The electronic version of this article is the complete one and can be found online at:

Received:10 December 2013
Accepted:26 March 2014
Published:7 April 2014

© 2014 Knudsen et al.; licensee BioMed Central Ltd.

This is an Open Access article distributed under the terms of the Creative Commons Attribution License (, which permits unrestricted use, distribution, and reproduction in any medium, provided the original work is properly credited. The Creative Commons Public Domain Dedication waiver ( applies to the data made available in this article, unless otherwise stated.

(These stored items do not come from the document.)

(** * Event-aware scorers of [examples/events_scorer.py]

    A shallow embedding of the two scorers of the example,
    [process_aware_scorer] and [step_verification_scorer], and the
    properties of their results.

    Python's [float] is IEEE 754 binary64 with round-to-nearest-even, which
    is what the kernel's primitive floats implement, so score arithmetic is
    carried out on [PrimFloat.float] and agrees with the interpreter bit for
    bit.  [str] values are modelled by [string]; the result's [metadata]
    dictionary by a [gmap] from its string keys.

    The scorers are embedded twice.  First as functions from the state and
    the target to the score, one [let] per assignment of the source.  Then,
    in module [Imp], as computations over the interpreter's store, where
    lists are objects that can be shared and updated and where a step can
    raise; the runs of [Imp] are shown to return what the functions
    compute, to raise nowhere and to leave the caller's objects alone. *)

From Stdlib Require Import String Ascii List Bool Arith Lia.
From Stdlib Require Import DecimalString DecimalFacts DecimalNat PrimFloat.
From stdpp Require Import gmap strings.

Set Warnings "-inexact-float".
Local Open Scope string_scope.
Local Open Scope list_scope.

(** ** The Python builtins the scorers call *)

Module Py.

(** [sub in s] on [str]: [sub] starts at some position of [s]. *)
Fixpoint contains (sub s : string) : bool :=
  if String.prefix sub s then true
  else match s with
       | EmptyString => false
       | String _ s' => contains sub s'
       end.

(** [sep.join(l)]. *)
Definition join (sep : string) (l : list string) : string :=
  String.concat sep l.

(** [str(n)] for a non-negative [int], as an f-string field prints it. *)
Definition str (n : nat) : string :=
  NilEmpty.string_of_uint (Nat.to_uint n).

In Sweden, airway guidelines aimed toward improving patient safety have been recommended by the Swedish Society of Anaesthesia and Intensive Care Medicine. Adherence to evidence-based airway guidelines is known to be generally poor in Sweden. The aim of this study was to determine whether airway guidelines are present in Swedish anaesthesia departments.


A nationwide postal questionnaire inquiring about the presence of airway guidelines was sent out to directors of Swedish anaesthesia departments (n = 74). The structured questionnaire was based on a review of the Swedish Society of Anaesthesia and Intensive Care voluntary recommendations of guidelines for airway management. Mean, standard deviation, minimum/maximum, percentage (%) and number of general anaesthesia performed per year as frequency (n), were used to describe, each hospital type (university, county, private). For comparison between hospitals type and available written airway guidelines were cross tabulation used and analysed using Pearson’s Chi-Square tests. A p- value of less than 0 .05 was judged significant.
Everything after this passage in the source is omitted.